[EXERCISE INPUT Boundary: Start]

Lemma translate_cases t inbound payload_type clock : translator_ok t -> bytes_ok inbound ->
  (exists r, match r with Ok (ForwardedPacket _ _) | Panic => False | _ => True end /\
     (forall out, len out = ROOM_MAX_DATAGRAM -> translate t inbound payload_type clock out = (r, t, out))) \/
  (exists n rebased t' wire, 12 <= n <= ROOM_MAX_DATAGRAM /\ len wire = n /\ bytes_ok wire /\ translator_ok t' /\
     is_Some (match RtpPacket_parse wire with Ok p => Some p | _ => None end) /\
     forall out, len out = ROOM_MAX_DATAGRAM -> exists out', translate t inbound payload_type clock out = (Ok (ForwardedPacket n rebased), t', out') /\
       sub out' 0 n = wire /\ len out' = ROOM_MAX_DATAGRAM).
Proof.
  intros (H1 & H2 & H3) Hb. unfold translate. pose proof (RtpPacket_parse_no_panic_aux inbound Hb) as Hnp.
  destruct (RtpPacket_parse inbound) as [p|e|] eqn:Hp; [| |done].
  2: { left. by exists (Err e). }
  set (mapped := mapped_values t p). set (rebase := match mapped with None => true | Some _ => false end).
  destruct (rebase && is_stale t p); [left; by exists (Ok DroppedStale)|].
  set (values := match mapped with Some v => v | None => rebase_values t clock end).
  assert (fits 16 values.1 /\ fits 32 values.2) as [Hv1 Hv2].
  { unfold values, mapped, mapped_values, rebase_values.
    assert (forall w x y, 0 <= w -> fits w (wrapping_add w x y)) as Hw by (intros; unfold wrapping_add; by apply wrap_fits).
    destruct (tr_source t) as [src|]; [destruct (_ =? _); [split; apply Hw; lia|]|]; (destruct (tr_sent_any t); [split; apply Hw; lia|done]). }
  destruct values as [seq ts]. cbn [fst snd] in *. set (h := mkRtpHeader _ _ _ _ _).
  destruct (write_translated_cases inbound p h Hb Hp Hv1 Hv2 H1) as (n & wire & Hn & Hl & Hbw & Hparse & Hall).
  destruct (Z.leb_spec n ROOM_MAX_DATAGRAM) as [Hle|Hgt].
  - right. exists n, rebase, (commit t p rebase seq ts clock), wire. split; [lia|]. split; [done|]. split; [done|]. split; [done|]. rewrite Hparse. split; [by eexists|].
    intros out Ho. specialize (Hall out). rewrite Ho, (proj2 (Z.leb_le _ _) Hle) in Hall. destruct Hall as (out' & -> & Hs & Hlo). exists out'. split; [done|]. split; [done|]. lia.
  - left. exists (Err (OutputTooSmall n ROOM_MAX_DATAGRAM)). split; [done|]. intros out Ho. specialize (Hall out). rewrite Ho, (proj2 (Z.leb_gt _ _) Hgt) in Hall. by rewrite Hall.
Qed.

[EXERCISE INPUT Boundary: End]

Across the entries above, find each line with the word "Some" and please copy it out.

     is_Some (match RtpPacket_parse wire with Ok p => Some p | _ => None end) /\
  set (mapped := mapped_values t p). set (rebase := match mapped with None => true | Some _ => false end).
  set (values := match mapped with Some v => v | None => rebase_values t clock end).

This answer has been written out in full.